- **Listed records**:
(** C6: in every state the event loop can reach while summarising a tree
    under a semaphore of any capacity (the handler uses 6), at most that
    many raw-content fetches are in flight; a task holds a slot only while
    it stands inside the [async with] block, that is while its fetch is in
    flight or has just returned, and a task whose LLM call is in flight
    holds none. *)
Theorem semaphore_bounds_fetches
        (capacity : nat) (root : node) (s : Schedule.state) :
  Schedule.reachable (Schedule.initial capacity root) s ->
  Schedule.in_flight s <= capacity
  /\ (forall i, Schedule.holds_slot s i = true ->
                nth_error (Schedule.pcs s) i = Some Schedule.Fetching
                \/ exists txt,
                     nth_error (Schedule.pcs s) i
                     = Some (Schedule.Fetched txt))
  /\ (forall i, nth_error (Schedule.pcs s) i = Some Schedule.Summarizing ->
                Schedule.holds_slot s i = false).
Proof.
  intros Hreach.
  destruct (ScheduleFacts.reachable_consistent capacity root s Hreach)
    as (Hsum & Hnd & Hin).
  assert (Hheld : forall i, Schedule.holds_slot s i = true ->
            nth_error (Schedule.pcs s) i = Some Schedule.Fetching
            \/ exists txt,
                 nth_error (Schedule.pcs s) i = Some (Schedule.Fetched txt)).
  { intros i Hi. apply ScheduleFacts.holds_slot_In in Hi. apply Hin in Hi.
    destruct Hi as [p [Hp Hhold]].
    destruct p; try discriminate; [now left | right; now exists txt]. }
  split; [|split; [exact Hheld|]].
  - unfold Schedule.in_flight.
    pose proof (ScheduleFacts.fetching_among_holding (Schedule.pcs s)). lia.
  - intros i Hi. destruct (Schedule.holds_slot s i) eqn:E; [|reflexivity].
    destruct (Hheld i E) as [H|[txt H]]; rewrite Hi in H; discriminate.
Qed.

- **About this exercise**: Please copy exactly, and only, the lines from the line containing "- unfold Schedule.in_flight." through the last line of the records, with both ends included.

- **Exercise output**:
  - unfold Schedule.in_flight.
    pose proof (ScheduleFacts.fetching_among_holding (Schedule.pcs s)). lia.
  - intros i Hi. destruct (Schedule.holds_slot s i) eqn:E; [|reflexivity].
    destruct (Hheld i E) as [H|[txt H]]; rewrite Hi in H; discriminate.
Qed.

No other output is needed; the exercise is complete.